◆ **Problem**: Set out exactly, line by line, the stretch of data below that begins at the line containing "[by apply valid_three|done]." and ends at the line containing "intros Hs. unfold strip, valid_string.", with both ends kept.
------ Supplied records
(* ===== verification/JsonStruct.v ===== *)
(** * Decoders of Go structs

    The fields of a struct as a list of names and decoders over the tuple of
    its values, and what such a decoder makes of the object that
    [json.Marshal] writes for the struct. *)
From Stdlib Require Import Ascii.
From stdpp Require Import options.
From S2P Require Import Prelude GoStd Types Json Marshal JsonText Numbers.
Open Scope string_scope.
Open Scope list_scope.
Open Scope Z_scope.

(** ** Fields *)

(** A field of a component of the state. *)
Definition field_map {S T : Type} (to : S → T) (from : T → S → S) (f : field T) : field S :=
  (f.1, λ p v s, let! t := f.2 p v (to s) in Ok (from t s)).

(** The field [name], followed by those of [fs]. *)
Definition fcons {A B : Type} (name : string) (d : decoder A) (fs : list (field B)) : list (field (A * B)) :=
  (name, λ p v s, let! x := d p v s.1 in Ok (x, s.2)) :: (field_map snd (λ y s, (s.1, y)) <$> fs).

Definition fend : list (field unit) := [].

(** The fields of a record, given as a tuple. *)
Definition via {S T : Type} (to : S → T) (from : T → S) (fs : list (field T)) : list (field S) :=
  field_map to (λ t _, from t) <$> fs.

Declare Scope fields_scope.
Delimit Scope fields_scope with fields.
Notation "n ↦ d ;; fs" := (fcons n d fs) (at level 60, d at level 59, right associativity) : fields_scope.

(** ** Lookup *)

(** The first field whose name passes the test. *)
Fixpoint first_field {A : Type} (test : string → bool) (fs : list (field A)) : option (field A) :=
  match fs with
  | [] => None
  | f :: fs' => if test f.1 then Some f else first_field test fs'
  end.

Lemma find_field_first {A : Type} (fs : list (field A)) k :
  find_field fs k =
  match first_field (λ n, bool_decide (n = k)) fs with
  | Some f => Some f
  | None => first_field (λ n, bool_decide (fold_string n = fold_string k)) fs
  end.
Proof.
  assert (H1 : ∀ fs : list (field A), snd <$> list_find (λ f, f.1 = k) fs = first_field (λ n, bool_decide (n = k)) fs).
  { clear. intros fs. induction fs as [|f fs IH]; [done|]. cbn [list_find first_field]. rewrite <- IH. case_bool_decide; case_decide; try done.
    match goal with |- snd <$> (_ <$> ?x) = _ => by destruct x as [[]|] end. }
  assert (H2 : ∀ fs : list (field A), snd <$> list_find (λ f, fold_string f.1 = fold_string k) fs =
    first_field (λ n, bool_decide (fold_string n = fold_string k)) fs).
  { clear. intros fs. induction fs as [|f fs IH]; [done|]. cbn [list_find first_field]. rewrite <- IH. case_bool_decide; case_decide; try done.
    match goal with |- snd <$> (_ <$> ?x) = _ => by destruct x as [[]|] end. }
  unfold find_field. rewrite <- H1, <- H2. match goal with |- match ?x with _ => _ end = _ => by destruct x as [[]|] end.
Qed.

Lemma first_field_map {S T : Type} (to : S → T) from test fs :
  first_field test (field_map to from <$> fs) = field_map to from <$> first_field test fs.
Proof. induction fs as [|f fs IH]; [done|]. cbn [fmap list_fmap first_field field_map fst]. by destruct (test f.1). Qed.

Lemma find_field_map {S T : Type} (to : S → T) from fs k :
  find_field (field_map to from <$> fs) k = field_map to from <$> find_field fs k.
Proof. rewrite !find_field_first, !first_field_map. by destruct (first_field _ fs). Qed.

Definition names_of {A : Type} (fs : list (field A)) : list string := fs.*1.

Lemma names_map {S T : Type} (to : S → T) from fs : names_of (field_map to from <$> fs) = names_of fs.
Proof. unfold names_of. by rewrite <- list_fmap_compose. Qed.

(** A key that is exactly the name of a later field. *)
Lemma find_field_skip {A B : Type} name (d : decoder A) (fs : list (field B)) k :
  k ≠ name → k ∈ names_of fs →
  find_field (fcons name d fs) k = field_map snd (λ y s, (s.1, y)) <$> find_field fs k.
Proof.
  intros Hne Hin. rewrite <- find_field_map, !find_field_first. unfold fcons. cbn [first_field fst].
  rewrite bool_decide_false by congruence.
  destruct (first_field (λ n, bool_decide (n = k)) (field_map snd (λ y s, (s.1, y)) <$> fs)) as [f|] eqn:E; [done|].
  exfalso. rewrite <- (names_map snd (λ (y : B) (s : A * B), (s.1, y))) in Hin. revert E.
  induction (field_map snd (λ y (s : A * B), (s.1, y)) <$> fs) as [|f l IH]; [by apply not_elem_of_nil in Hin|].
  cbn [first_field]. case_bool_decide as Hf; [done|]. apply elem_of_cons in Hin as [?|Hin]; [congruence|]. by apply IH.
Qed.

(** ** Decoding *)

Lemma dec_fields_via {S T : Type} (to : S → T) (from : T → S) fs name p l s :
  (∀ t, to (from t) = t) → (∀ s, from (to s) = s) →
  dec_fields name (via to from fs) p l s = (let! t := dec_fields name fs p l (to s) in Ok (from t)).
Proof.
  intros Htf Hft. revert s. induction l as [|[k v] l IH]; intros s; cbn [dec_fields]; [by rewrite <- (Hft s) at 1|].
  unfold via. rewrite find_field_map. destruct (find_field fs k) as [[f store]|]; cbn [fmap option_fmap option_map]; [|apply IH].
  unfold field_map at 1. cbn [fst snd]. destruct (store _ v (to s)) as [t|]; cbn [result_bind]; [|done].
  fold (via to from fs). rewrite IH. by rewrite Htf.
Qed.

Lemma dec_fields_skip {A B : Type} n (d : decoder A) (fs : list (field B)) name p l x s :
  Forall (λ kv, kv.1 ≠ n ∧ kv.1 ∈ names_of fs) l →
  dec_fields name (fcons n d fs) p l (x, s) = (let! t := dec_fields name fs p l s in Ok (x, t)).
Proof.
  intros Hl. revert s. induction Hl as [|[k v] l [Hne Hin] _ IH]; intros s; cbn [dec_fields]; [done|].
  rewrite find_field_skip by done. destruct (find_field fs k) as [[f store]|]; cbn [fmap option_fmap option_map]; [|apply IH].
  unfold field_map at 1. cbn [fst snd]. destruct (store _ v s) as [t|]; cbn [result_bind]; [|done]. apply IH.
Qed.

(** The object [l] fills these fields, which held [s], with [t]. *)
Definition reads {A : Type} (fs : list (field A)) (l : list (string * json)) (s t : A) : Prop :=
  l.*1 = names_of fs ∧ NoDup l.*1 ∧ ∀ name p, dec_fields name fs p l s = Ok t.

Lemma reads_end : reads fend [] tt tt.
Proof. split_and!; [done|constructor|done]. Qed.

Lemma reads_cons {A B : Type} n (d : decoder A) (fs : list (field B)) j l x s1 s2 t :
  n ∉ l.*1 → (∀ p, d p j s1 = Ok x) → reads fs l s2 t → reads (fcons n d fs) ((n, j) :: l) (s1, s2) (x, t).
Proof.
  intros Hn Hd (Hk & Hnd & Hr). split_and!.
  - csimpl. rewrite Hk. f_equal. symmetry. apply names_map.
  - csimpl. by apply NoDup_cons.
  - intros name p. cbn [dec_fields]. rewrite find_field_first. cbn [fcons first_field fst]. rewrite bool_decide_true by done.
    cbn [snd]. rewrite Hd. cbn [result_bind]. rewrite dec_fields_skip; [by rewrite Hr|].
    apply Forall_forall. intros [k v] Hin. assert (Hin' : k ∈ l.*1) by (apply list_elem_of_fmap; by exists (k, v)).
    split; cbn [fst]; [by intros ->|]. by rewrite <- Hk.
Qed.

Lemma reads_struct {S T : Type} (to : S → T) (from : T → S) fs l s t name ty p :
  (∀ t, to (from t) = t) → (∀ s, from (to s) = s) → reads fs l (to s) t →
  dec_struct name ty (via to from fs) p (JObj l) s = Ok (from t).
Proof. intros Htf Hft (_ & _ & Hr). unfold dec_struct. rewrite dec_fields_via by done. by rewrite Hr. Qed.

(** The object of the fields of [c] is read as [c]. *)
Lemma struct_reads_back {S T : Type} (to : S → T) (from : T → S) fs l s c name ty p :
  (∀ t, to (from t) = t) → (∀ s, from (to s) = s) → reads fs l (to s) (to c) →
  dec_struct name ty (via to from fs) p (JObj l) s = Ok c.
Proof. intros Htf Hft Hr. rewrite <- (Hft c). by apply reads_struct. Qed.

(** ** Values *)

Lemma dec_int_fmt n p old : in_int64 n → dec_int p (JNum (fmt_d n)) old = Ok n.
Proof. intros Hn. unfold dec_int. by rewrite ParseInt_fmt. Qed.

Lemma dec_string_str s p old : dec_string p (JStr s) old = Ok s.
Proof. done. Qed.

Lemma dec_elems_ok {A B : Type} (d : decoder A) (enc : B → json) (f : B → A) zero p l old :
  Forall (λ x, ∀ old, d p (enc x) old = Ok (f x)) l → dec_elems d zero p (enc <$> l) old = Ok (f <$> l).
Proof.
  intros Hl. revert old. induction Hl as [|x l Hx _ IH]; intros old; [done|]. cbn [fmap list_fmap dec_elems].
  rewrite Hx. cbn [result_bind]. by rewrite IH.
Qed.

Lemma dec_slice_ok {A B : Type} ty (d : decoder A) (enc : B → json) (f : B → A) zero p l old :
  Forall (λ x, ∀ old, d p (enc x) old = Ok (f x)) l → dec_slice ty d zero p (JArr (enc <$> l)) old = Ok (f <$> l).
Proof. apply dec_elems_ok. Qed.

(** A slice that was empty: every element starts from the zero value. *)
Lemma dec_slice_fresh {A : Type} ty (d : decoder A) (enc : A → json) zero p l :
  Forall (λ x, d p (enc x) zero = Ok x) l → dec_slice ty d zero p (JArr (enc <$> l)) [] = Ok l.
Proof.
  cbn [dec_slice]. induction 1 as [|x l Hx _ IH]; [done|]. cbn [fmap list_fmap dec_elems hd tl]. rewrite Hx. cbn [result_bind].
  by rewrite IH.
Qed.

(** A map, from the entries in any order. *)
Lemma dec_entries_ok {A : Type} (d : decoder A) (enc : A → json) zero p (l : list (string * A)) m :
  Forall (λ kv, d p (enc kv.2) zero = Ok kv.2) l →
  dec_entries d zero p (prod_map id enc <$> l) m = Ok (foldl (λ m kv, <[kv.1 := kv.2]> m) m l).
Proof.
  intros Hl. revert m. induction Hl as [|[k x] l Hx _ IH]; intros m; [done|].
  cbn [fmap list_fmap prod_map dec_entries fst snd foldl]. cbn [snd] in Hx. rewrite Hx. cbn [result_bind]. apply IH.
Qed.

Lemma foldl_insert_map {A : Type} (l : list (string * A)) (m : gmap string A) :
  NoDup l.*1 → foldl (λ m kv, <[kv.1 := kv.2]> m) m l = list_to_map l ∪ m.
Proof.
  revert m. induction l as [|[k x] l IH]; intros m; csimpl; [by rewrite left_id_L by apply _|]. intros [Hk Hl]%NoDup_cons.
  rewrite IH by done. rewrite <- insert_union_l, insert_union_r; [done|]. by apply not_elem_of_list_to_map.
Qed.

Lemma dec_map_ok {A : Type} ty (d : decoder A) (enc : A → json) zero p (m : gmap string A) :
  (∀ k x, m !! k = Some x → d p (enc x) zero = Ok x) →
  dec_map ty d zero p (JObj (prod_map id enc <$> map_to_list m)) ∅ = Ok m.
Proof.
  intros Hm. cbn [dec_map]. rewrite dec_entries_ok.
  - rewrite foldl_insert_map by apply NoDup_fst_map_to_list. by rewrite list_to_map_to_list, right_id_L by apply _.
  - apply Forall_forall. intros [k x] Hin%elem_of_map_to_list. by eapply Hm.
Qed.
------------
------ Supplied records
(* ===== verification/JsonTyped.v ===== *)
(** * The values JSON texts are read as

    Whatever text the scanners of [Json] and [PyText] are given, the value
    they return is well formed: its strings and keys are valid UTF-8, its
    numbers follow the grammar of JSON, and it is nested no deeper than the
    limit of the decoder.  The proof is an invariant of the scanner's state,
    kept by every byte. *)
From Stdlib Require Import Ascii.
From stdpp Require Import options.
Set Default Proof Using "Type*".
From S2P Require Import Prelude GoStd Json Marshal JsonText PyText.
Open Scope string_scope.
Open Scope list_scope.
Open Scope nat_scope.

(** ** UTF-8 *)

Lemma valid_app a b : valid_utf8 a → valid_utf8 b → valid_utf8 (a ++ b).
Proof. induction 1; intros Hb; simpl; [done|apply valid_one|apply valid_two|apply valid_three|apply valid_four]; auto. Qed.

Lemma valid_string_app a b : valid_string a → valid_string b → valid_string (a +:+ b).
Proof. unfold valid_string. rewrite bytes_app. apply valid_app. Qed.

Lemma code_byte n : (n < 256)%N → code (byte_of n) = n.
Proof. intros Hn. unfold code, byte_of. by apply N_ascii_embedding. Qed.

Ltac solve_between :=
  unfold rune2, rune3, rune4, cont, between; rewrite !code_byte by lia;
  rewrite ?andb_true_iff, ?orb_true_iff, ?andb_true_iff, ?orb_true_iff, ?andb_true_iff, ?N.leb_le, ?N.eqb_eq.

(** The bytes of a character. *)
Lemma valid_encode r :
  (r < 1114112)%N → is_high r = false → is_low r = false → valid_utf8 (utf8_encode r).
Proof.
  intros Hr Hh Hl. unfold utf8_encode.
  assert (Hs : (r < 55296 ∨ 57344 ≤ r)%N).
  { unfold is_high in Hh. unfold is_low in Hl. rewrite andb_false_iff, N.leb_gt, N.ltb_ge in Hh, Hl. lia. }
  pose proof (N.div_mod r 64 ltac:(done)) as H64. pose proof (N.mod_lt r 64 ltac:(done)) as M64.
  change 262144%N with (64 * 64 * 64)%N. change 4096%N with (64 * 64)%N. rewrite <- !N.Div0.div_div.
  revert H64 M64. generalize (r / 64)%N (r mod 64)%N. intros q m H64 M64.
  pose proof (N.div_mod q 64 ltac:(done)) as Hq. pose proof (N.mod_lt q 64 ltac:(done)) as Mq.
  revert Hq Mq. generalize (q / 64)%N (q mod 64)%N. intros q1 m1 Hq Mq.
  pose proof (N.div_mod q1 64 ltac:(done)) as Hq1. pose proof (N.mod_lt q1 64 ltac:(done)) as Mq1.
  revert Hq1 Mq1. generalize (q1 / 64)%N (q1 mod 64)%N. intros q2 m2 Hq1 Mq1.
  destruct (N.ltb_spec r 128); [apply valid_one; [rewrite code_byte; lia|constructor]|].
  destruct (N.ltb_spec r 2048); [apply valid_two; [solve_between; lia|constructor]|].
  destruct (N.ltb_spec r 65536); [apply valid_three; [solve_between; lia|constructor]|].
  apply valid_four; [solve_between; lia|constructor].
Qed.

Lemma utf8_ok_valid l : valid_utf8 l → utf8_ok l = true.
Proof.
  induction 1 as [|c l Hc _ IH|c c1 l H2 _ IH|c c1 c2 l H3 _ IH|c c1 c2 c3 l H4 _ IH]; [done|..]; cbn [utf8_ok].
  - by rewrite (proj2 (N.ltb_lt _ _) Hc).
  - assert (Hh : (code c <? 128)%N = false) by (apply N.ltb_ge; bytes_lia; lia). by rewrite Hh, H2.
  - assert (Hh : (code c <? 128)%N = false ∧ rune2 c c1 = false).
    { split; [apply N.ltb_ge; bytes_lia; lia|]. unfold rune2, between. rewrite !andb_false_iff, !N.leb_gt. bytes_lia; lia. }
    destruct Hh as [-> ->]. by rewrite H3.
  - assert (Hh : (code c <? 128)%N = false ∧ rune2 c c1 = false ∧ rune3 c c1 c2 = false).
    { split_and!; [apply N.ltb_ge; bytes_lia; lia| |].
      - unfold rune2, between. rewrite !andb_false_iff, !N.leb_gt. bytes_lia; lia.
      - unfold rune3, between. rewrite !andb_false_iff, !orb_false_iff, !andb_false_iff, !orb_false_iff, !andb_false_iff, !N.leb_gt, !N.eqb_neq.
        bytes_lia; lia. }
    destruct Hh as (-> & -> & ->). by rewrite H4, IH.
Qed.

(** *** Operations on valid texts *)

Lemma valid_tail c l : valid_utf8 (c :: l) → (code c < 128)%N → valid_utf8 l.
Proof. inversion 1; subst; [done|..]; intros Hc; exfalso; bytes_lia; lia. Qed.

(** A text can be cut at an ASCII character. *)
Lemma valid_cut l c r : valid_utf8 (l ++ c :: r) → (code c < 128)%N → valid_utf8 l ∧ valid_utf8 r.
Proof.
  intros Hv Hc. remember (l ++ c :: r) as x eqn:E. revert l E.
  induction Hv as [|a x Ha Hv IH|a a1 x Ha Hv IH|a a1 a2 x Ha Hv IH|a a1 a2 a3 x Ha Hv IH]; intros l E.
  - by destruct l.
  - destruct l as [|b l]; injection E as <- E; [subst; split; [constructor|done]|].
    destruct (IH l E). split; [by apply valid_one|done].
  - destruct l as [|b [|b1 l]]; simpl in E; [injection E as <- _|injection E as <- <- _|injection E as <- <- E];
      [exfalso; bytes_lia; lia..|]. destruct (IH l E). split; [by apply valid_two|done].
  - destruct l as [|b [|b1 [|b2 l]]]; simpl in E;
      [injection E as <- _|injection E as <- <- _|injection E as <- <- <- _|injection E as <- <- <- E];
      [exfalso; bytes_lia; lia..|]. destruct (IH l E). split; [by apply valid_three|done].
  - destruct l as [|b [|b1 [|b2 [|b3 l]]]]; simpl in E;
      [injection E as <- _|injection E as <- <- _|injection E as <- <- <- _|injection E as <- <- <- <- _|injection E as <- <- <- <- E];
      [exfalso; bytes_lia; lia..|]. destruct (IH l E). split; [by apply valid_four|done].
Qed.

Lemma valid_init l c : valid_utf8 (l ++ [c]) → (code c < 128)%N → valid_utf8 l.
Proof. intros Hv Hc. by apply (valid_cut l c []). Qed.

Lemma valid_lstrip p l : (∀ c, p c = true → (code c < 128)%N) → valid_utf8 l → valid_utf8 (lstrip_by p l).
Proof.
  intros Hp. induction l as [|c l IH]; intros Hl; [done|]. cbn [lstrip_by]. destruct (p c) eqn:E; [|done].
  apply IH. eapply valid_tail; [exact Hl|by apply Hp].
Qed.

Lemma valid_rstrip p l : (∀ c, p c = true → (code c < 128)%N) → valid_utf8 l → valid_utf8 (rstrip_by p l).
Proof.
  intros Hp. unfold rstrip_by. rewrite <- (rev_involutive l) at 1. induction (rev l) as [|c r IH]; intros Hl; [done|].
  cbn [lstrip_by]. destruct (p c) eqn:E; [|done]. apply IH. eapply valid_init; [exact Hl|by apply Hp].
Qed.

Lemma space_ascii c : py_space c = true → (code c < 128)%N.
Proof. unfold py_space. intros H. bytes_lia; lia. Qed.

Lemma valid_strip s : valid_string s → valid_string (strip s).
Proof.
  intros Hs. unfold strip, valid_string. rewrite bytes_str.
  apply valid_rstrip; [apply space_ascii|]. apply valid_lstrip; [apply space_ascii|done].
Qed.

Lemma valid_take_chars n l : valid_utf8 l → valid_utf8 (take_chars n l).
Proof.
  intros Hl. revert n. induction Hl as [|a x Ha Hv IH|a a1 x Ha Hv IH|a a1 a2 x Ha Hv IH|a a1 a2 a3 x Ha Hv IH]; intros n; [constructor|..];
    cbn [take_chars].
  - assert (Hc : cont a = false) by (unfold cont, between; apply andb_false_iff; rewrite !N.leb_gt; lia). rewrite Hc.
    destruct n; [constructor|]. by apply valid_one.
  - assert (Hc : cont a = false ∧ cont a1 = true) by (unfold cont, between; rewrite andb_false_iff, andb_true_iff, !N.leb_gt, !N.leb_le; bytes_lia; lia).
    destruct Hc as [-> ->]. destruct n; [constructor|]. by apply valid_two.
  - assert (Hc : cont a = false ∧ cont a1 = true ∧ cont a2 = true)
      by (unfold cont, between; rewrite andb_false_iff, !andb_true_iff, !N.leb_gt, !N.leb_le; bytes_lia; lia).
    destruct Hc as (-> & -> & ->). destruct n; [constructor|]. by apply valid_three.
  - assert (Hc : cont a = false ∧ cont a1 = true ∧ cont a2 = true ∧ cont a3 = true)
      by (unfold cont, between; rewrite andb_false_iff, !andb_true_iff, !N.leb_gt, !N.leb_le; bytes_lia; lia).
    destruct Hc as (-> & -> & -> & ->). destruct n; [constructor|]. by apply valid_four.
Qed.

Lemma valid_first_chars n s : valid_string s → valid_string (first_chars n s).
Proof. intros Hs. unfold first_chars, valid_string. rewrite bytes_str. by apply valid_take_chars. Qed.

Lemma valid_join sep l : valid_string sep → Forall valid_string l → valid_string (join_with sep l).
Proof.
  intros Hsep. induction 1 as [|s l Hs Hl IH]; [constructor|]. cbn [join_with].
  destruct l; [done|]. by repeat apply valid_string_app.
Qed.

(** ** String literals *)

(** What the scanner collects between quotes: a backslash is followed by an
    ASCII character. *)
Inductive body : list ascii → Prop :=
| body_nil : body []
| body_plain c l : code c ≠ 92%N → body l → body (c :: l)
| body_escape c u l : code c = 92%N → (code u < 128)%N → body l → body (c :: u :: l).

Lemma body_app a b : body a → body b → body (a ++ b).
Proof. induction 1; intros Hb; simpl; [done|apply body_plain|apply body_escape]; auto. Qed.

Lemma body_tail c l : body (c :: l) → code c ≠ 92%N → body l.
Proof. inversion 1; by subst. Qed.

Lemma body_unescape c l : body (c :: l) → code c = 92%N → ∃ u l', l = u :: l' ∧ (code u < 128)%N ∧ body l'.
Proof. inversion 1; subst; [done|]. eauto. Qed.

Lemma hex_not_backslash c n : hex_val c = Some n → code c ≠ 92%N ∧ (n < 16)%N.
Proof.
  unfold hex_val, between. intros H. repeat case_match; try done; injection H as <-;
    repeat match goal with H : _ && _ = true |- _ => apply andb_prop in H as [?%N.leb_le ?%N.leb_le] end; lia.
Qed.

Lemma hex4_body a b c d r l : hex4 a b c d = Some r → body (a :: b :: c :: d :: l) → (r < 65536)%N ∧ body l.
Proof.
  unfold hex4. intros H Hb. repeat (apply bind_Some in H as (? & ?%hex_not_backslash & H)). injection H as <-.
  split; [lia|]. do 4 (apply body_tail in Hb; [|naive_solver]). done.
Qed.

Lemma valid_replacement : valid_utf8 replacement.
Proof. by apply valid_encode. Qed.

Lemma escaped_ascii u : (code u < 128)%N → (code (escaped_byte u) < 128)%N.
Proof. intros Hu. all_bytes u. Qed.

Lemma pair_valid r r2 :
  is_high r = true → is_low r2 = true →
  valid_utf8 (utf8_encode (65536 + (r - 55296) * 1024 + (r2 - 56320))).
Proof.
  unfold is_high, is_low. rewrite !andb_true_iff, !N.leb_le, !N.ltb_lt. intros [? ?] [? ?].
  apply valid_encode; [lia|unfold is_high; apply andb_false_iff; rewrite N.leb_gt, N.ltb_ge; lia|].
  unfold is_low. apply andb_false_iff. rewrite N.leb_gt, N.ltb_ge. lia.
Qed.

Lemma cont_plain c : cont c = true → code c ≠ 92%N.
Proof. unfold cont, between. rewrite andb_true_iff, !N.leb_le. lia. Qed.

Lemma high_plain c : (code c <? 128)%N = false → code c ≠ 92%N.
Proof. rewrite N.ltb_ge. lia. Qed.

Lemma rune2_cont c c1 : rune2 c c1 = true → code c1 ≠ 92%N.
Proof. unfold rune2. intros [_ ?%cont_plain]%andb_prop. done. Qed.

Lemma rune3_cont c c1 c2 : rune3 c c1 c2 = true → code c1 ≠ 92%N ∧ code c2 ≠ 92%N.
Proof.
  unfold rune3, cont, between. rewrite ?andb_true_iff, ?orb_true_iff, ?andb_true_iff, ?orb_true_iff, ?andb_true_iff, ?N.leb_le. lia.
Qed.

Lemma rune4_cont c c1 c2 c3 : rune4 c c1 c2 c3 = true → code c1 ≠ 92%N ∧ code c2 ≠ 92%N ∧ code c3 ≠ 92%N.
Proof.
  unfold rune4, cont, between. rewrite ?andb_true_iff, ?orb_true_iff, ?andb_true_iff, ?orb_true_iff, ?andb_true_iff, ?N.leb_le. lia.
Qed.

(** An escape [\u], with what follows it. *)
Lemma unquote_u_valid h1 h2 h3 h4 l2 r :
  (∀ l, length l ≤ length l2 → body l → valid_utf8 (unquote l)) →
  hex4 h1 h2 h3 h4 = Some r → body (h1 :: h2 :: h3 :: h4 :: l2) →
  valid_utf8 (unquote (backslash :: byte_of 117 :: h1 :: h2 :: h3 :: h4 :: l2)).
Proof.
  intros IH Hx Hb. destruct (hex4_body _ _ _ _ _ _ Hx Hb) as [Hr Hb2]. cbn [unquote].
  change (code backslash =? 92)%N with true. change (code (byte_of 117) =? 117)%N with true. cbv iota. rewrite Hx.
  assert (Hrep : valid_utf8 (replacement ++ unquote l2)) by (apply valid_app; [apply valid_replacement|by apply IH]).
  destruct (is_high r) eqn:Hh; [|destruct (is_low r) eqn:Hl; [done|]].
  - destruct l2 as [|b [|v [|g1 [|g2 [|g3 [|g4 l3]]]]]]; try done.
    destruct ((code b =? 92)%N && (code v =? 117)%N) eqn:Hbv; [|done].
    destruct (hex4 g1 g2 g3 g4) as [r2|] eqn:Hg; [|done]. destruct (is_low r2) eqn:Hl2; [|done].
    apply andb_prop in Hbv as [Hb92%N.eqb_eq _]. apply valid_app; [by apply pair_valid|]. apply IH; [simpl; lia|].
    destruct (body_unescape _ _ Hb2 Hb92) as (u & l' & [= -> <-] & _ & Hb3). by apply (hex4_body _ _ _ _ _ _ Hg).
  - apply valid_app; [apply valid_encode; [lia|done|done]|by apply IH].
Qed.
------------
------ Supplied records
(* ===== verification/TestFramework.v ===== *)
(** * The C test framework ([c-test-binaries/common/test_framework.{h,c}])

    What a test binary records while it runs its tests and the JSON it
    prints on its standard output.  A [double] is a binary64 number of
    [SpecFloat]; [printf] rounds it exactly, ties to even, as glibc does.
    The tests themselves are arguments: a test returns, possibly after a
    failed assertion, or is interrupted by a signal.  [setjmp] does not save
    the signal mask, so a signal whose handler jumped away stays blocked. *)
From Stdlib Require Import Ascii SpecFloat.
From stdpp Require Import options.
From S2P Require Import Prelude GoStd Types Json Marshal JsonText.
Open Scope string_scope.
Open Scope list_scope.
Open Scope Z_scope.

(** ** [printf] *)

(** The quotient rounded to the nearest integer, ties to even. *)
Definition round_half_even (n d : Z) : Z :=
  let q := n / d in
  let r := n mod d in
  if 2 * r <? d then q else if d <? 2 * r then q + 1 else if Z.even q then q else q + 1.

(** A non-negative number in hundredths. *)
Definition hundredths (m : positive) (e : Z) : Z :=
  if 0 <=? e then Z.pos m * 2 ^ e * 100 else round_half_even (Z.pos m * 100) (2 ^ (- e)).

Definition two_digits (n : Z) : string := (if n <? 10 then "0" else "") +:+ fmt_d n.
------------
◆ **Output below**:
      [exfalso; bytes_lia; lia..|]. destruct (IH l E). split; [by apply valid_three|done].
  - destruct l as [|b [|b1 [|b2 [|b3 l]]]]; simpl in E;
      [injection E as <- _|injection E as <- <- _|injection E as <- <- <- _|injection E as <- <- <- <- _|injection E as <- <- <- <- E];
      [exfalso; bytes_lia; lia..|]. destruct (IH l E). split; [by apply valid_four|done].
Qed.

Lemma valid_init l c : valid_utf8 (l ++ [c]) → (code c < 128)%N → valid_utf8 l.
Proof. intros Hv Hc. by apply (valid_cut l c []). Qed.

Lemma valid_lstrip p l : (∀ c, p c = true → (code c < 128)%N) → valid_utf8 l → valid_utf8 (lstrip_by p l).
Proof.
  intros Hp. induction l as [|c l IH]; intros Hl; [done|]. cbn [lstrip_by]. destruct (p c) eqn:E; [|done].
  apply IH. eapply valid_tail; [exact Hl|by apply Hp].
Qed.

Lemma valid_rstrip p l : (∀ c, p c = true → (code c < 128)%N) → valid_utf8 l → valid_utf8 (rstrip_by p l).
Proof.
  intros Hp. unfold rstrip_by. rewrite <- (rev_involutive l) at 1. induction (rev l) as [|c r IH]; intros Hl; [done|].
  cbn [lstrip_by]. destruct (p c) eqn:E; [|done]. apply IH. eapply valid_init; [exact Hl|by apply Hp].
Qed.

Lemma space_ascii c : py_space c = true → (code c < 128)%N.
Proof. unfold py_space. intros H. bytes_lia; lia. Qed.

Lemma valid_strip s : valid_string s → valid_string (strip s).
Proof.
  intros Hs. unfold strip, valid_string. rewrite bytes_str.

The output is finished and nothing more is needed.